Copy out the lines of the records below, and only those lines, from the one with "Definition pool_nameserver_methods : resource" through the one with "r_dup := Duplicate DuplicatePoolTargetOption;", exactly as they appear.
= Beginning of Section =
(* ===== verification/Storage.v ===== *)
(** * The storage of zones, record sets and their relatives
      (designate/storage/impl_sqlalchemy/__init__.py)

    Most resources have the same six operations over one table; a [resource]
    names what differs. Zones, record sets, records, pools, pool targets and zone
    transfers have operations of their own. An object that an operation mutates
    is returned by it. *)
From Stdlib Require Import ZArith Lia Ascii String.
From stdpp Require Import base option numbers strings sets list.
From S2P Require Import Prelude PyStr Exceptions Values Objects Classes World Sql Tables.
Local Open Scope string_scope.

(** A resource: its table, its classes, its exceptions, and the column that
    names the owner of the resource, set by the create operation. *)
Record resource := {
  r_table : table;
  r_cls : string;
  r_list : string;
  r_dup : exc;
  r_nf : exc;
  r_parent : option string;
}.

Definition quota_methods : resource :=
  {| r_table := quotas_table; r_cls := "Quota"; r_list := "QuotaList";
     r_dup := Duplicate DuplicateQuota; r_nf := NotFound QuotaNotFound; r_parent := None |}.
Definition tld_methods : resource :=
  {| r_table := tlds_table; r_cls := "Tld"; r_list := "TldList";
     r_dup := Duplicate DuplicateTld; r_nf := NotFound TldNotFound; r_parent := None |}.
Definition tsigkey_methods : resource :=
  {| r_table := tsigkeys_table; r_cls := "TsigKey"; r_list := "TsigKeyList";
     r_dup := Duplicate DuplicateTsigKey; r_nf := NotFound TsigKeyNotFound; r_parent := None |}.
Definition zone_attribute_methods : resource :=
  {| r_table := zone_attributes_table; r_cls := "ZoneAttribute"; r_list := "ZoneAttributeList";
     r_dup := Duplicate DuplicateZoneAttribute; r_nf := NotFound ZoneAttributeNotFound;
     r_parent := Some "zone_id" |}.
Definition zone_master_methods : resource :=
  {| r_table := zone_masters_table; r_cls := "ZoneMaster"; r_list := "ZoneMasterList";
     r_dup := Duplicate DuplicateZoneMaster; r_nf := NotFound ZoneMasterNotFound;
     r_parent := Some "zone_id" |}.
Definition blacklist_methods : resource :=
  {| r_table := blacklists_table; r_cls := "Blacklist"; r_list := "BlacklistList";
     r_dup := Duplicate DuplicateBlacklist; r_nf := NotFound BlacklistNotFound; r_parent := None |}.
Definition pool_attribute_methods : resource :=
  {| r_table := pool_attributes_table; r_cls := "PoolAttribute"; r_list := "PoolAttributeList";
     r_dup := Duplicate DuplicatePoolAttribute; r_nf := NotFound PoolAttributeNotFound;
     r_parent := Some "pool_id" |}.
Definition pool_ns_record_methods : resource :=
  {| r_table := pool_ns_records_table; r_cls := "PoolNsRecord"; r_list := "PoolNsRecordList";
     r_dup := Duplicate DuplicatePoolNsRecord; r_nf := NotFound PoolNsRecordNotFound;
     r_parent := Some "pool_id" |}.
Definition pool_nameserver_methods : resource :=
  {| r_table := pool_nameservers_table; r_cls := "PoolNameserver"; r_list := "PoolNameserverList";
     r_dup := Duplicate DuplicatePoolNameserver; r_nf := NotFound PoolNameserverNotFound;
     r_parent := Some "pool_id" |}.
Definition pool_target_option_methods : resource :=
  {| r_table := pool_target_options_table; r_cls := "PoolTargetOption";
     r_list := "PoolTargetOptionList"; r_dup := Duplicate DuplicatePoolTargetOption;
     r_nf := NotFound PoolTargetOptionNotFound; r_parent := Some "pool_target_id" |}.
Definition pool_target_master_methods : resource :=
  {| r_table := pool_target_masters_table; r_cls := "PoolTargetMaster";
     r_list := "PoolTargetMasterList"; r_dup := Duplicate DuplicatePoolTargetMaster;
     r_nf := NotFound PoolTargetMasterNotFound; r_parent := Some "pool_target_id" |}.
Definition pool_also_notify_methods : resource :=
  {| r_table := pool_also_notifies_table; r_cls := "PoolAlsoNotify"; r_list := "PoolAlsoNotifyList";
     r_dup := Duplicate DuplicatePoolAlsoNotify; r_nf := NotFound PoolAlsoNotifyNotFound;
     r_parent := Some "pool_id" |}.
Definition zone_transfer_accept_methods : resource :=
  {| r_table := zone_transfer_accepts_table; r_cls := "ZoneTransferAccept";
     r_list := "ZoneTransferAcceptList"; r_dup := Duplicate DuplicateZoneTransferAccept;
     r_nf := NotFound ZoneTransferAcceptNotFound; r_parent := None |}.
Definition service_status_methods : resource :=
  {| r_table := service_status_table; r_cls := "ServiceStatus"; r_list := "ServiceStatusList";
     r_dup := Duplicate DuplicateServiceStatus; r_nf := NotFound ServiceStatusNotFound;
     r_parent := None |}.

Section Storage.
Context `{Env} `{SqlEngine}.

Abbreviation criterion := (list (string * pyval)).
= End of Section =
> **Written response**
Definition pool_nameserver_methods : resource :=
  {| r_table := pool_nameservers_table; r_cls := "PoolNameserver"; r_list := "PoolNameserverList";
     r_dup := Duplicate DuplicatePoolNameserver; r_nf := NotFound PoolNameserverNotFound;
     r_parent := Some "pool_id" |}.
Definition pool_target_option_methods : resource :=
  {| r_table := pool_target_options_table; r_cls := "PoolTargetOption";
     r_list := "PoolTargetOptionList"; r_dup := Duplicate DuplicatePoolTargetOption;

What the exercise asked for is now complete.